I saw no scrapping amongst the dogs. These, I realized, were the lucky dogs, which are the ones who had owners who were intent on tending to their dog’s every need. Actually, in some instance there was one need that was not being met. A good number of dogs were in dire need of more outings. No matter – this day could have been the turning point for some; this day being a catalyst for the realization that they must integrate dog walking into their daily routine.
As I stood watching the dogs and people go by, I thought some about the nature of dog rescue. Dog rescue is akin to a Band-Aid on a wound that needs to be stitched. The percentage of dogs who get “rescued,” which is rehomed after being in dire straits, is miniscule compared to the numbers that each year are humanely put down or meet a worse fate. This is a huge problem. All dogs need good homes; however, rescue is only a partial solution.
The answer (as it is with humankind) is population control. Oddly enough, another volunteer, who was also doing roundabout duty, was mulling over his dog’s breeding-related future. When asked by yet another volunteer what he was going to do with his yet un-neutered dog, he said “Breed him.” His rationalization, that he had a great dog, with good bloodlines, had been further bolstered by his veterinarian.

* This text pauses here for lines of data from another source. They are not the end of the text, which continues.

(* ===== verification/PgVector.v ===== *)
(** * The vector store of Postgres: [backends/pgvector.py]

    One table of memories with their embeddings, searched by cosine distance.  The type
    [vector] of pgvector with its operator is behind an interface ([Pgvector]); [JSONB] is
    that of [PostgresSaver]. *)
From Stdlib Require Import ZArith Lia String Ascii List Bool Sorted Permutation.
From stdpp Require Import base tactics list strings option.
From S2P Require Import Prelude PyStr StrFacts PyFloat PyVal Json PostgresSaver.
Local Open Scope string_scope.
Local Open Scope Z_scope.

(** [cast dim text] is [text::vector(dim)], [query text] is [text::vector], [cosine_distance]
    is [<=>], which raises on different dimensions. *)
Class Pgvector (Vec : Type) := {
  cast : Z -> string -> res Vec;
  query : string -> res Vec;
  cosine_distance : Vec -> Vec -> res float }.

Section Store.
Context {Vec : Type} `{Pgvector Vec} `{Postgres}.
Context (_embedding_dim : Z) (_embedder : string -> res (list float)).

Record Memory := { id : Z; content : string; metadata : pyval; embedding : Vec; created_at : float }.

(** The rows, and the next number of the sequence. *)
Record Table := { memories : list Memory; next_id : Z }.

Record PgMemoryRecord := { r_id : option Z; r_content : string; r_metadata : dict; r_created_at : float; distance : option float }.

(** [f"[{','.join(str(v) for v in vec)}]"] *)
Definition vec_str (vec : list float) : string := "[" ++ join "," (List.map repr_float vec) ++ "]".

(** A statement that fails stores nothing; whether it used up a number of the sequence is
    not modelled. *)
Definition store_semantic (now : float) (text : string) (meta : option dict) (emb : option (list float)) (t : Table) : Table * res Z :=
  let embedded := match emb with Some v => Ok v | None => _embedder text end in
  match embedded with
  | Err e => (t, Err e)
  | Ok vec =>
      match bound_texts [text] with
      | Err e => (t, Err e)
      | Ok _ =>
          match jsonb (PDict (default [] meta)), cast _embedding_dim (vec_str vec) with
          | Ok m, Ok v =>
              ({| memories := memories t ++ [{| id := next_id t; content := text; metadata := m; embedding := v; created_at := now |}];
                  next_id := next_id t + 1 |}, Ok (next_id t))
          | Err e, _ | _, Err e => (t, Err e)
          end
      end
  end.

(** Ascending, as Postgres orders numbers: NaN is the greatest. *)
Definition nearer (a b : float) : bool := negb (is_nan a) && (is_nan b || frank_ltb a b).

Definition with_distance (q : Vec) (m : Memory) : res (Memory * float) :=
  let! d := cosine_distance (embedding m) q in Ok (m, d).

(** A column read as a text is parsed. *)
Definition metadata_of (v : pyval) : dict :=
  match v with
  | PStr s => match json_loads s with Ok (PDict d) => d | _ => [] end
  | PDict d => d
  | _ => []
  end.

Definition record_of (md : Memory * float) : PgMemoryRecord :=
  {| r_id := Some (id (fst md)); r_content := content (fst md); r_metadata := metadata_of (metadata (fst md));
     r_created_at := created_at (fst md); distance := Some (snd md) |}.

Definition search_semantic (query_text : string) (top_k : Z) (t : Table) : res (list PgMemoryRecord) :=
  let top_k := Z.max 1 top_k in
  let! query_vec := _embedder query_text in
  let! q := query (vec_str query_vec) in
  let! found := map_res (with_distance q) (memories t) in
  Ok (List.map record_of (firstn (Z.to_nat top_k) (py_sorted (fun a b => nearer (snd a) (snd b)) found))).

(** ** Properties *)

Lemma nearer_asym a b : nearer a b = true -> nearer b a = false.
Proof.
  unfold nearer. intros [Ha Hb]%andb_prop. apply andb_false_iff. destruct (is_nan b); [by left|]. right. cbn [orb] in Hb.
  apply negb_true_iff in Ha. rewrite Ha. cbn [orb]. apply frank_ltb_spec in Hb. apply not_true_iff_false. rewrite frank_ltb_spec. unfold rank_lt in *.
  destruct (frank a) as [[??]?], (frank b) as [[??]?]. lia.
Qed.

Lemma nearer_trans a b c : nearer b a = false -> nearer c b = false -> nearer c a = false.
Proof.
  unfold nearer. destruct (is_nan a) eqn:Ea, (is_nan b) eqn:Eb, (is_nan c) eqn:Ec; cbn; try done.
  intros H1 H2. apply not_true_iff_false in H1, H2. apply not_true_iff_false. rewrite frank_ltb_spec in *. unfold rank_lt in *.
  destruct (frank a) as [[??]?], (frank b) as [[??]?], (frank c) as [[??]?]. lia.
Qed.

(** A search gives the nearest memories, the nearest first: as many as asked for, at least
    one when there is one, and none that is left out is nearer than one that is given. *)
Theorem search_gives_nearest query_text top_k t out :
  search_semantic query_text top_k t = Ok out ->
  exists q found kept dropped,
    map_res (with_distance q) (memories t) = Ok found /\ Permutation (kept ++ dropped) found /\
    out = List.map record_of kept /\ length kept = Nat.min (Z.to_nat (Z.max 1 top_k)) (length (memories t)) /\
    ordered (fun a b => nearer (snd a) (snd b)) kept /\
    forall x y, In x kept -> In y dropped -> nearer (snd y) (snd x) = false.
Proof.
  unfold search_semantic. intros (v & _ & (q & _ & (found & Ef & [= <-])%bind_Ok)%bind_Ok)%bind_Ok.
  destruct (sorted_split (fun a b => nearer (snd a) (snd b)) (Z.to_nat (Z.max 1 top_k)) found) as (Hp & Hl & Ho & Hd);
    [intros x y; apply nearer_asym|intros x y z; apply nearer_trans|].
  eexists q, found, _, _. split; [exact Ef|]. split; [exact Hp|]. split; [done|]. split; [|by split].
  by rewrite Hl, (map_res_length _ _ _ Ef).
Qed.

(** A memory that was stored is the one added, under the number that is returned. *)
Theorem stored_memory now text meta emb t t' n :
  store_semantic now text meta emb t = (t', Ok n) ->
  n = next_id t /\ next_id t' = n + 1 /\
  exists m, memories t' = (memories t ++ [m])%list /\ id m = n /\ content m = text /\ jsonb (PDict (default [] meta)) = Ok (metadata m).
Proof.
  unfold store_semantic. destruct (match emb with Some v => Ok v | None => _embedder text end) as [vec|]; [|done].
  destruct (bound_texts [text]); [|done]. destruct (jsonb _) as [m|]; [|done]. destruct (cast _ _) as [v|]; [|done].
  intros [= <- <-]. split; [done|]. split; [done|]. by eexists.
Qed.
End Store.

(** ** A table *)
Module Sample.
#[local] Instance texts : Pgvector string := {
  cast _ s := if String.eqb s "[]" then Err (DatabaseError "vector must have at least 1 dimension") else Ok s;
  query s := Ok s;
  cosine_distance a b := Ok (if String.eqb a b then fzero else float_of_Z 1) }.
#[local] Instance driver : Postgres := { tuple_row r := Tuple (List.map snd r); dict_row r := Dict r; jsonb v := Ok v }.
Definition embedder (s : string) : res (list float) := Ok [float_of_Z (py_len s)].

Definition two : Table (Vec := string) :=
  let t := {| memories := []; next_id := 1 |} in
  let t := fst (store_semantic 1 embedder fzero "abc" None None t) in
  fst (store_semantic 1 embedder fzero "de" (Some [("k", PInt 1)]) None t).

Example searched :
  (let! l := search_semantic embedder "xy" 0 two in Ok (List.map (fun r => (r_id r, r_content r, r_metadata r)) l)) = Ok [(Some 2, "de", [("k", PInt 1)])] /\
  snd (store_semantic 1 embedder fzero "f" None (Some []) two) = Err (DatabaseError "vector must have at least 1 dimension").
Proof. vm_compute. auto. Qed.
End Sample.
(** The text of the final answer. *)
Definition final_text (env : LlmEnv) (state : dict) : string :=
  let summary llm_error :=
    match _structured_summary state with
    | Ok s => if String.eqb llm_error "" then s else s ++ nl ++ llm_error
    | Err e => "error: reporter failed: " ++ exc_str e
    end in
  match _llm_synthesis env state with
  | Ok (Some text) => if String.eqb text "" then summary "" else text
  | Ok None => summary ""
  | Err e => summary ("llm_error: " ++ exc_name e ++ ": " ++ exc_str e)
  end.

Definition reporter (env : LlmEnv) (state : dict) : res dict :=
  let! state := append_event (l_ts_start env) state "node" [("name", PStr "reporter"); ("phase", PStr "start")] in
  append_event (l_ts_end env) (dset "final" (PStr (final_text env state)) state) "node"
    [("name", PStr "reporter"); ("phase", PStr "end")].
End Reporter.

The owner didn’t say anything when I noted that the odds were against his dog’s offspring all finding good homes. “Money,” he instead said, “this will cost money.” Right then, the other volunteer and I agreed to pay for this dog’s surgical procedure. The matter was then dropped because there were by then more immediate things to think about. The bulk of the dog walking crowd was now in our midst, and we had to get them safely past the roundabout.
I later got to thinking that this well-orchestrated event didn’t convince this very astute and smart fellow that dog over population is a problem. Instead, this affirmed his erroneous belief that all dogs end up in good homes.
Quite obviously, something was amiss here. Call it incomplete advertising if you will. What’s needed (along with walks) is a mass educational campaign, promoting spaying and neutering. This campaign would be sponsored by Planned Puppyhood. One advertising approach would be to put pictures of dogs on billboards – skinny emaciated dogs, mean dogs, funky, oddly bred dogs – all getting it on with like dogs. The message underneath would read “Think twice before you let your dog breed/breed your dog!”
I would work for, and donate money to this organization. This would beat standing out in the rain, watching a chosen few rescue dogs amble by. Seems to me to be the right thing to do.